Oi what a day! At times I think I'm scatter brained. Other times I believe, to my core, that I am mentally challenged. That perhaps I should have been in
that class in high-school. You know, the class for the special kids. Which, by the way, a couple of my cousins attended and I was such a bitch in my youth that I rarely waved back when they waved at me in the school hallway. I think they thought I was cool. In my defense, I was not. I was so close to being uncool that I thought the wave might just push me over the edge. So instead I'd smile and nod my head. Am I ashamed of my behavior? Yes, absolutely. But I've changed. Now I'm the type of person that has entire conversations with swaying, drunken, smelly aboriginal people in the Noodle Box, about how much change they need to get the chips that they want but can't afford. I just keep going "What? Speak up, I can't understand you. All I've got is this gold coin. But you can have it. You won't be able to afford the prawns though." And the people at Noodle Box just look at me like I'm an idiot. Which I might be.
But I digress.
On Friday the kids and I were invited to one of the local pools with a friend and her two boys. The plan was to meet up about 11:30 midday for a nice cool swim under the Australian sun. I've been here for a year and a half now. You think I would know something about the Australian sun midday. Not kind. Not kind at all. I 30spf'd up the kids and my top half (which is the strongest they sell here because science has shown that anything higher doesn't actually work better). I didn't put anything on my legs because I wanted a "bit" of sun and thought I would see if my friend had anything less than 30. Unfortunately she didn't, so I went without for just a bit to get sun and then slathered some on. Well here's a little something you didn't know. I like to talk. No really, I do. Yes, I know, it's hard to fathom. Anyway, my small amount of time in the sun without sunscreen was actually way more than a small amount. Thanks to my diarrhea of the mouth, I lost track of time and burned myself. Badly.
As I said, mentally challenged.
Now we know how much I adore (i.e. crave and require) your sympathy when I'm feeling tired, put-upon, or in pain. It's the first thing I think about when something happens. I say to myself "Self, you have got to tell them about this". "Them" of course being my loyal fan base of 4.
Well, I was in pain. I'm still in pain. This ain't no happy camper you're hearing from today. I'ma hurtin'. So I call up my neighbor and say "Get over here, I gotta show you something" and when she gets here she agrees to take my picture to show all of you.
Now, let's think about it. What
is the best way to photograph a sunburn, especially one that is primarily on the lower back and upper back thigh. Awkward photo to say the least. Really, the resulting display of skin has too many similarities with internet nudie pictures. So as she starts to snap the pics, I get a serious case of the giggles followed by a serious case of the sillies. In other words, I acted a bit foolish and after three pictures, we decided that the whole idea was bunk and that I was just going to have to have you feel sorry for me sans photo! After all, bare skin on my 38 year old thighs looks a bit cottage cheese-ish. There is only so far I will go for the story.
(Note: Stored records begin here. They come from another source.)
(* ===== verification/Storage.v ===== *)
(** The database: [internal/storage/repo] (account.go, acmeaccount.go,
    certorder.go) over the tables of [internal/storage/migrate/sql].

    SQLite executes the statements: a table is a map from its primary key, which
    [AUTOINCREMENT] never uses twice, and a statement either fails and changes
    nothing or does what it says, the constraints of the tables included
    (unique names, foreign keys with their actions).  Whether the next
    statements work is a list of the state, so that every theorem holds however
    the disk behaves; when the list is used up they work.  [unixepoch()] is an
    argument.  The JSON columns hold the value they encode. *)
From S2P Require Import Prelude GoStrings.

Record Account := MkAccount {
  acc_ID : Z; acc_Name : bytes; acc_Provider : bytes; acc_Credentials : gmap bytes bytes;
  acc_CreatedAt : Z; acc_UpdatedAt : Z
}.

Definition StatePending : bytes := go "pending".
Definition StateIssuing : bytes := go "issuing".
Definition StateIssued : bytes := go "issued".
Definition StateFailed : bytes := go "failed".

Record Order := MkOrder {
  o_ID : Z; o_Domains : list bytes; o_KeyType : bytes; o_CA : bytes;
  o_AccountID : Z;
  o_Email : bytes;
  o_AutoRenew : option bool;
  o_State : bytes; o_LastError : bytes;
  o_Certificate : bytes; o_PrivateKey : bytes;
  o_IssuedAt : Z; o_ExpiresAt : Z; o_CreatedAt : Z; o_UpdatedAt : Z
}.

(** A row of [cert_order]: the columns that may be NULL are options. *)
Record order_row := MkOrderRow {
  r_domains : list bytes; r_key_type : bytes; r_ca : bytes;
  r_account : option Z;
  r_email : bytes; r_auto_renew : bool;
  r_state : bytes; r_last_error : bytes;
  r_certificate : bytes; r_private_key : bytes;
  r_issued_at : option Z; r_expires_at : option Z; r_created_at : Z; r_updated_at : Z
}.

Record Event := MkEvent { e_ID : Z; e_order : Z; e_Kind : bytes; e_Detail : bytes; e_CreatedAt : Z }.

Record ACMEAccount := MkACMEAccount {
  am_ID : Z; am_CA : bytes; am_Email : bytes;
  am_PrivateKey : bytes; am_Registration : bytes;
  am_EABKeyID : bytes; am_EABHMAC : bytes; am_CreatedAt : Z
}.

Record DB := MkDB {
  accounts : gmap Z Account; orders : gmap Z order_row; events : list Event; acme : gmap Z ACMEAccount;
  last_account : Z; last_order : Z; last_event : Z; last_acme : Z;
  works : list bool
}.

Definition empty_db (w : list bool) : DB := MkDB ∅ ∅ [] ∅ 0 0 0 0 w.

Inductive dberr : Type :=
  | ErrSQL
  | ErrConstraint
  | ErrNotFound (id : Z)
  | ErrNoAccount (ca email : bytes).

(** Does the next statement work? *)
Definition statement (d : DB) : bool * DB :=
  match works d with
  | [] => (true, d)
  | w :: ws => (w, MkDB (accounts d) (orders d) (events d) (acme d) (last_account d) (last_order d)
                     (last_event d) (last_acme d) ws)
  end.

Definition set_accounts (m : gmap Z Account) (d : DB) : DB :=
  MkDB m (orders d) (events d) (acme d) (last_account d) (last_order d) (last_event d) (last_acme d) (works d).
Definition set_orders (m : gmap Z order_row) (d : DB) : DB :=
  MkDB (accounts d) m (events d) (acme d) (last_account d) (last_order d) (last_event d) (last_acme d) (works d).
Definition set_events (l : list Event) (d : DB) : DB :=
  MkDB (accounts d) (orders d) l (acme d) (last_account d) (last_order d) (last_event d) (last_acme d) (works d).
Definition set_acme (m : gmap Z ACMEAccount) (d : DB) : DB :=
  MkDB (accounts d) (orders d) (events d) m (last_account d) (last_order d) (last_event d) (last_acme d) (works d).

(** A statement that fails, or does [f]. *)
Definition execute {A} (f : DB -> res dberr A * DB) (d : DB) : res dberr A * DB :=
  let '(ok, d) := statement d in if ok then f d else (Err ErrSQL, d).

(** ** DNS accounts (account.go) *)

Definition account_le (a b : Account) : Prop := bytes_le (acc_Name a) (acc_Name b).
#[export] Instance account_le_dec a b : Decision (account_le a b) := bytes_le_dec _ _.

Definition Accounts_List : DB -> res dberr (list Account) * DB :=
  execute (fun d => (Ok (merge_sort account_le (map_to_list (accounts d)).*2), d)).

Definition Accounts_Get (id : Z) : DB -> res dberr Account * DB :=
  execute (fun d => match accounts d !! id with Some a => (Ok a, d) | None => (Err (ErrNotFound id), d) end).

(** Is the name another account's? *)
Definition name_taken (id : Z) (name : bytes) (m : gmap Z Account) : bool :=
  existsb (fun kv => negb (kv.1 =? id) && bool_decide (acc_Name kv.2 = name)) (map_to_list m).

Definition Accounts_Create (now : Z) (a : Account) : DB -> res dberr Account * DB :=
  execute (fun d =>
    let id := last_account d + 1 in
    if name_taken id (acc_Name a) (accounts d) then (Err ErrConstraint, d)
    else
      let a := MkAccount id (acc_Name a) (acc_Provider a) (acc_Credentials a) now now in
      (Ok a, MkDB (<[id := a]> (accounts d)) (orders d) (events d) (acme d) id (last_order d) (last_event d)
               (last_acme d) (works d))).

Definition Accounts_Update (now : Z) (a : Account) : DB -> res dberr unit * DB :=
  execute (fun d =>
    match accounts d !! acc_ID a with
    | None => (Err (ErrNotFound (acc_ID a)), d)
    | Some old =>
        if name_taken (acc_ID a) (acc_Name a) (accounts d) then (Err ErrConstraint, d)
        else (Ok tt, set_accounts (<[acc_ID a := MkAccount (acc_ID a) (acc_Name a) (acc_Provider a)
                (acc_Credentials a) (acc_CreatedAt old) now]> (accounts d)) d)
    end).

(** [ON DELETE SET NULL]. *)
Definition forget_account (id : Z) (r : order_row) : order_row :=
  MkOrderRow (r_domains r) (r_key_type r) (r_ca r) (if bool_decide (r_account r = Some id) then None else r_account r)
    (r_email r) (r_auto_renew r) (r_state r) (r_last_error r) (r_certificate r) (r_private_key r)
    (r_issued_at r) (r_expires_at r) (r_created_at r) (r_updated_at r).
Now, I know this is long....but stay with me on this.
About 30 minutes after that fiasco of a photo shoot, the kids and I decided to head out for some pizza. Nothing comforts a girl like pizza when she's upset about her body image. Can I hear an Amen?
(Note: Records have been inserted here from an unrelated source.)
(* ===== verification/Accounts.v ===== *)
(** DNS accounts: [internal/manage/dns.go] over the table of
    [repo/account.go].

    [reg] is the registry of providers.  The views the interface shows leave the
    secrets out; an update that sends a view back keeps them. *)
From S2P Require Import Prelude GoStrings Schema Dns Storage.

Inductive accounterr : Type :=
  | AccountDB (e : dberr)
  | AccountForm (e : formerr)
  | AccountDns (e : dnserr)
  | NoSuchProvider (key : bytes)
  | NoAccountName.

Record AccountView := MkAccountView {
  v_ID : Z; v_Name : bytes; v_Provider : bytes; v_ProviderLabel : bytes;
  v_Credentials : gmap bytes bytes; v_SecretsSet : list bytes; v_CreatedAt : Z; v_UpdatedAt : Z
}.

Record AccountInput := MkAccountInput {
  in_ID : Z; in_Name : bytes; in_Provider : bytes; in_Credentials : gmap bytes bytes
}.

Section accounts.
Context {I : Type} `{Regexp}.
Variable reg : gmap bytes (registration (I:=I)).

Definition redact (a : Account) : AccountView :=
  match Describe (acc_Provider a) reg with
  | None =>
      MkAccountView (acc_ID a) (acc_Name a) (acc_Provider a) (acc_Provider a)
        ((fun _ => []) <$> acc_Credentials a) [] (acc_CreatedAt a) (acc_UpdatedAt a)
  | Some d =>
      let secret := SecretNames (d_Form d) in
      MkAccountView (acc_ID a) (acc_Name a) (acc_Provider a) (d_Label d)
        (filter (fun kv => kv.1 ∉ secret) (acc_Credentials a))
        (filter (fun name => value_of (acc_Credentials a) name <> []) secret)
        (acc_CreatedAt a) (acc_UpdatedAt a)
  end.

Definition ListAccounts (d : DB) : res accounterr (list AccountView) * DB :=
  let '(r, d) := Accounts_List d in
  (match r with Ok l => Ok (redact <$> l) | Err e => Err (AccountDB e) end, d).

Definition CreateAccount (now : Z) (inp : AccountInput) (d : DB) : res accounterr AccountView * DB :=
  match Describe (in_Provider inp) reg with
  | None => (Err (NoSuchProvider (in_Provider inp)), d)
  | Some desc =>
      if bool_decide (in_Name inp = []) then (Err NoAccountName, d)
      else
        let values := ApplyDefaults (d_Form desc) (in_Credentials inp) in
        match Schema.Validate (d_Form desc) values with
        | Err e => (Err (AccountForm e), d)
        | Ok _ =>
            match Accounts_Create now (MkAccount 0 (in_Name inp) (in_Provider inp) values 0 0) d with
            | (Err e, d) => (Err (AccountDB e), d)
            | (Ok created, d) => (Ok (redact created), d)
            end
        end
  end.

(** A secret left empty, or sent back as the marker, is the stored one. *)
Definition keep_secret (stored values : gmap bytes bytes) (name : bytes) : gmap bytes bytes :=
  if bool_decide (value_of values name = []) || bool_decide (value_of values name = RedactedMarker)
  then <[name := value_of stored name]> values else values.

Definition UpdateAccount (now : Z) (inp : AccountInput) (d : DB) : res accounterr AccountView * DB :=
  match Accounts_Get (in_ID inp) d with
  | (Err e, d) => (Err (AccountDB e), d)
  | (Ok existing, d) =>
      let provider := if bool_decide (in_Provider inp = []) then acc_Provider existing else in_Provider inp in
      match Describe provider reg with
      | None => (Err (NoSuchProvider provider), d)
      | Some desc =>
          let values :=
            if bool_decide (provider = acc_Provider existing)
            then foldl (keep_secret (acc_Credentials existing)) (in_Credentials inp) (SecretNames (d_Form desc))
            else in_Credentials inp in
          let values := ApplyDefaults (d_Form desc) values in
          match Schema.Validate (d_Form desc) values with
          | Err e => (Err (AccountForm e), d)
          | Ok _ =>
              let name := if bool_decide (in_Name inp = []) then acc_Name existing else in_Name inp in
              let updated := MkAccount (in_ID inp) name provider values 0 0 in
              match Accounts_Update now updated d with
              | (Err e, d) => (Err (AccountDB e), d)
              | (Ok _, d) => (Ok (redact updated), d)
              end
          end
      end
  end.

Definition DeleteAccount (id : Z) (d : DB) : res accounterr unit * DB :=
  let '(r, d) := Accounts_Delete id d in (map_err AccountDB r, d).

(** [Service.provider]: the client an account's credentials build. *)
Definition provider (accountID : Z) (d : DB) : res accounterr I * DB :=
  match Accounts_Get accountID d with
  | (Err e, d) => (Err (AccountDB e), d)
  | (Ok a, d) => (map_err AccountDns (New (acc_Provider a) (acc_Credentials a) reg), d)
  end.

Definition AccountCapabilities (accountID : Z) (d : DB) : res accounterr Capabilities * DB :=
  match Accounts_Get accountID d with
  | (Err e, d) => (Err (AccountDB e), d)
  | (Ok a, d) =>
      (match Describe (acc_Provider a) reg with
       | None => Err (NoSuchProvider (acc_Provider a))
       | Some desc => Ok (d_Caps desc)
       end, d)
  end.

(** ** What a view tells *)

(** The accounts differ in the values of their secrets only: the same secrets are set. *)
Definition same_but_secrets (a b : Account) : Prop :=
  acc_ID a = acc_ID b /\ acc_Name a = acc_Name b /\ acc_Provider a = acc_Provider b
  /\ acc_CreatedAt a = acc_CreatedAt b /\ acc_UpdatedAt a = acc_UpdatedAt b
  /\ match Describe (acc_Provider a) reg with
     | None => dom (acc_Credentials a) = dom (acc_Credentials b)
     | Some d => forall k,
         if bool_decide (k ∈ SecretNames (d_Form d))
         then (value_of (acc_Credentials a) k = [] <-> value_of (acc_Credentials b) k = [])
         else acc_Credentials a !! k = acc_Credentials b !! k
     end.

(** What the interface shows of an account does not depend on its secrets,
    only on which of them are set: accounts that differ in nothing else have the
    same view.  Of an account whose provider is unknown no credential is shown
    at all. *)
Theorem redact_hides_secrets a b : same_but_secrets a b -> redact a = redact b.
Proof.
  intros (Hid & Hn & Hp & Hc & Hu & Hs). unfold redact. rewrite <- Hp, Hid, Hn, Hc, Hu.
  destruct (Describe (acc_Provider a) reg) as [d|].
  - f_equal.
    + apply map_eq. intros k. specialize (Hs k). apply option_eq. intros v.
      rewrite !map_lookup_filter_Some. cbn [fst]. case_bool_decide as Hk; [naive_solver|by rewrite Hs].
    + apply list_filter_iff. intros k. specialize (Hs k). case_bool_decide; [tauto|]. unfold value_of. by rewrite Hs.
  - f_equal. apply map_eq. intros k. rewrite !lookup_fmap.
    assert (k ∈ dom (acc_Credentials a) <-> k ∈ dom (acc_Credentials b)) as Hk by by rewrite Hs.
    rewrite !elem_of_dom in Hk.
    destruct (acc_Credentials a !! k), (acc_Credentials b !! k); simpl; try done; exfalso; destruct Hk as [H1 H2];
      [destruct H1|destruct H2]; eauto; done.
Qed.

(** ** A view sent back *)

Lemma keep_secrets_lookup stored values names k :
  foldl (keep_secret stored) values names !! k
  = if bool_decide (k ∈ names /\ (value_of values k = [] \/ value_of values k = RedactedMarker))
    then Some (value_of stored k) else values !! k.
Proof.
  revert values; induction names as [|n names IH]; intros values; cbn [foldl].
  - rewrite bool_decide_eq_false_2; [done|]. set_solver.
  - rewrite IH. unfold keep_secret.
    destruct (bool_decide (value_of values n = []) || bool_decide (value_of values n = RedactedMarker)) eqn:E.
    + destruct (decide (k = n)) as [->|Hk].
      * assert (value_of values n = [] \/ value_of values n = RedactedMarker) as Hn.
        { bool_facts. destruct E; bool_facts; auto. }
        rewrite (bool_decide_eq_true_2 (n ∈ n :: names /\ (value_of values n = [] \/ value_of values n = RedactedMarker)))
          by (split; [set_solver|done]).
        rewrite lookup_insert_eq. by case_match.
      * unfold value_of. rewrite lookup_insert_ne by done.
        rewrite (bool_decide_ext (k ∈ names /\ _) (k ∈ n :: names /\ (value_of values k = [] \/ value_of values k = RedactedMarker))); [done|].
        rewrite elem_of_cons. unfold value_of. naive_solver.
    + rewrite (bool_decide_ext (k ∈ names /\ _) (k ∈ n :: names /\ (value_of values k = [] \/ value_of values k = RedactedMarker))); [done|].
      rewrite elem_of_cons. bool_facts. naive_solver.
Qed.

Lemma ApplyDefaults_id f values :
  Forall (fun field => f_Default field <> [] -> is_Some (values !! f_Name field)) f -> ApplyDefaults f values = values.
Proof.
  unfold ApplyDefaults. induction 1 as [|field f Hf _ IH]; [done|]. cbn [foldl].
  assert (default_field values field = values) as ->; [|done].
  unfold default_field. destruct (values !! f_Name field); [done|]. case_bool_decide as Hd; [done|].
  by destruct (Hf Hd).
Qed.

Lemma default_field_keeps values field k : is_Some (values !! k) -> is_Some (default_field values field !! k).
Proof.
  intros Hk. unfold default_field. destruct (values !! f_Name field) eqn:E; [done|].
  case_bool_decide; [done|]. destruct (decide (k = f_Name field)) as [->|]; [rewrite lookup_insert_eq; eauto|].
  by rewrite lookup_insert_ne.
Qed.

Lemma ApplyDefaults_keeps f values k : is_Some (values !! k) -> is_Some (ApplyDefaults f values !! k).
Proof.
  unfold ApplyDefaults. revert values; induction f as [|field f IH]; intros values Hk; cbn [foldl]; [done|].
  by apply IH, default_field_keeps.
Qed.

(** The accounts [CreateAccount] makes have every default of their form. *)
Lemma ApplyDefaults_defaulted f values :
  Forall (fun field => f_Default field <> [] -> is_Some (ApplyDefaults f values !! f_Name field)) f.
Proof.
  unfold ApplyDefaults. revert values; induction f as [|field f IH]; intros values; [constructor|]. cbn [foldl].
  constructor; [|apply IH]. intros Hd. apply ApplyDefaults_keeps. unfold default_field.
  destruct (values !! f_Name field) eqn:E; [eauto|]. rewrite bool_decide_eq_false_2 by done.
  rewrite lookup_insert_eq. eauto.
Qed.

Lemma Visible_ext condition v1 v2 :
  (forall k, value_of v1 k = value_of v2 k) -> Visible condition v1 = Visible condition v2.
Proof.
  intros Hv.
  assert (Hc : forall atom op f l, compare_atom atom op v1 f l = compare_atom atom op v2 f l).
  { intros. unfold compare_atom. by rewrite Hv. }
  assert (Ha : forall atom, evalAtom atom v1 = evalAtom atom v2).
  { intros atom. unfold evalAtom. destruct (Cut _ _) as [[? ?] []]; [done|]. by destruct (Cut _ _) as [[? ?] []]. }
  assert (Ht : forall atoms, all_atoms atoms v1 = all_atoms atoms v2).
  { induction atoms as [|a l IH]; [done|]. cbn [all_atoms]. rewrite Ha. destruct (evalAtom a v2) as [[]|]; simpl; done. }
  unfold Visible. case_bool_decide; [done|]. induction (splitTop _ _) as [|t l IH]; [done|]. cbn [any_term].
  unfold evalTerm. rewrite Ht. destruct (all_atoms _ v2) as [[]|]; simpl; done.
Qed.

Lemma Validate_ext f v1 v2 :
  (forall k, value_of v1 k = value_of v2 k) -> Schema.Validate f v1 = Schema.Validate f v2.
Proof.
  intros Hv. unfold Schema.Validate. induction f as [|field f IH]; [done|]. cbn [first_err].
  assert (validate_field v1 field = validate_field v2 field) as ->; [|by rewrite IH].
  unfold validate_field. by rewrite (Visible_ext _ v1 v2 Hv), Hv.
Qed.

(** Sending back what the interface shows of an account, its secrets left empty
    or as the marker, changes nothing: the stored credentials read as before,
    the secrets among them, and the account shows as before (the view this call
    itself answers has its times zero). *)
Theorem view_sent_back now inp d a desc :
  works d = [] -> accounts d !! in_ID inp = Some a -> acc_ID a = in_ID inp ->
  Describe (acc_Provider a) reg = Some desc ->
  Schema.Validate (d_Form desc) (acc_Credentials a) = Ok tt ->
  Forall (fun field => f_Default field <> [] -> is_Some (acc_Credentials a !! f_Name field)) (d_Form desc) ->
  name_taken (in_ID inp) (acc_Name a) (accounts d) = false ->
  in_Name inp = v_Name (redact a) -> in_Provider inp = v_Provider (redact a) ->
  (forall k, k ∉ SecretNames (d_Form desc) -> in_Credentials inp !! k = v_Credentials (redact a) !! k) ->
  (forall k, k ∈ SecretNames (d_Form desc) -> value_of (in_Credentials inp) k = []
                                          \/ value_of (in_Credentials inp) k = RedactedMarker) ->
  exists a' view d', UpdateAccount now inp d = (Ok view, d') /\ accounts d' = <[in_ID inp := a']> (accounts d)
    /\ (forall k, value_of (acc_Credentials a') k = value_of (acc_Credentials a) k)
    /\ acc_Name a' = acc_Name a /\ acc_Provider a' = acc_Provider a /\ acc_CreatedAt a' = acc_CreatedAt a
    /\ v_SecretsSet view = v_SecretsSet (redact a) /\ v_CreatedAt view = 0.
Proof.
  intros Hw Ha Hid Hdesc Hval Hdef Hname Hn Hp Hpub Hsec.
  unfold redact in Hn, Hp, Hpub. rewrite Hdesc in Hn, Hp, Hpub. cbn in Hn, Hp, Hpub.
  unfold UpdateAccount, Accounts_Get, execute, statement. rewrite Hw, Ha, Hn, Hp.
  assert ((if bool_decide (acc_Provider a = []) then acc_Provider a else acc_Provider a) = acc_Provider a) as -> by by case_bool_decide.
  assert ((if bool_decide (acc_Name a = []) then acc_Name a else acc_Name a) = acc_Name a) as -> by by case_bool_decide.
  rewrite Hdesc, (bool_decide_eq_true_2 (acc_Provider a = acc_Provider a)) by done.
  set (values := foldl (keep_secret (acc_Credentials a)) (in_Credentials inp) (SecretNames (d_Form desc))).
  assert (Hk : forall k, values !! k = if bool_decide (k ∈ SecretNames (d_Form desc))
            then Some (value_of (acc_Credentials a) k) else acc_Credentials a !! k).
  { intros k. unfold values. rewrite keep_secrets_lookup. destruct (decide (k ∈ SecretNames (d_Form desc))) as [Hk|Hk].
    - rewrite !bool_decide_eq_true_2 by auto. done.
    - rewrite !bool_decide_eq_false_2 by tauto. rewrite (Hpub k Hk). apply option_eq. intros v.
      rewrite map_lookup_filter_Some. cbn [fst]. tauto. }
  assert (Hread : forall k, value_of values k = value_of (acc_Credentials a) k).
  { intros k. unfold value_of at 1. rewrite Hk. by case_bool_decide. }
  rewrite ApplyDefaults_id.
  2: { eapply Forall_impl; [exact Hdef|]. intros field Hf Hd. rewrite Hk. case_bool_decide; [eauto|by apply Hf]. }
  rewrite (Validate_ext _ _ _ Hread), Hval. unfold Accounts_Update, execute, statement. rewrite Hw. cbn [acc_ID].
  rewrite Ha. cbn [acc_Name]. rewrite Hname. eexists _, _, _. split; [reflexivity|]. split; [reflexivity|].
  cbn. do 4 (split; [done|]). unfold redact. cbn. rewrite Hdesc. cbn. split; [|done].
  apply list_filter_iff. intros k. by rewrite Hread.
Qed.
End accounts.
While we're gone, Jason swings by the house to change for a Boys' Steak Night Out that he and some guys from work are having. Buzz, a good friend and his office partner is riding with him. Buzz is married to Helen and we socialize with them every once in a while. Great people. Buzz and Helen have Alex who is 12 and Buzz's by a first marriage. Essentially, they have a child but not one that lives in. We've been to their house for dinner before and out to restaurants, but they have never been to our house. They've dropped off and picked up before but have never been invited in. This is our fault and is generally because the place is an embarrassing wreck, but it's become a joke between the four of us. Buzz and Helen are never invited in.
Well, Jason's guilt got the best of him on Friday afternoon. Buzz was invited in. Not only were there dishes on the table and sticky spots on the floor, Jason decided to give him our new camera to entertain himself while Jason changed.
"Oh My Bloody Hell"!!!
Buzz is British and this is what I imagine he said when he ran across those pics as he stood amongst the sty that is our home. And he did run across the pics.
Sooooo, in the spirit of good blogging I decided "why not?".
Humiliating to say the least but I'm getting a little better at the Photoshop thing and was able to take out some of the dimples!
Thank goodness for advancements in digital photography!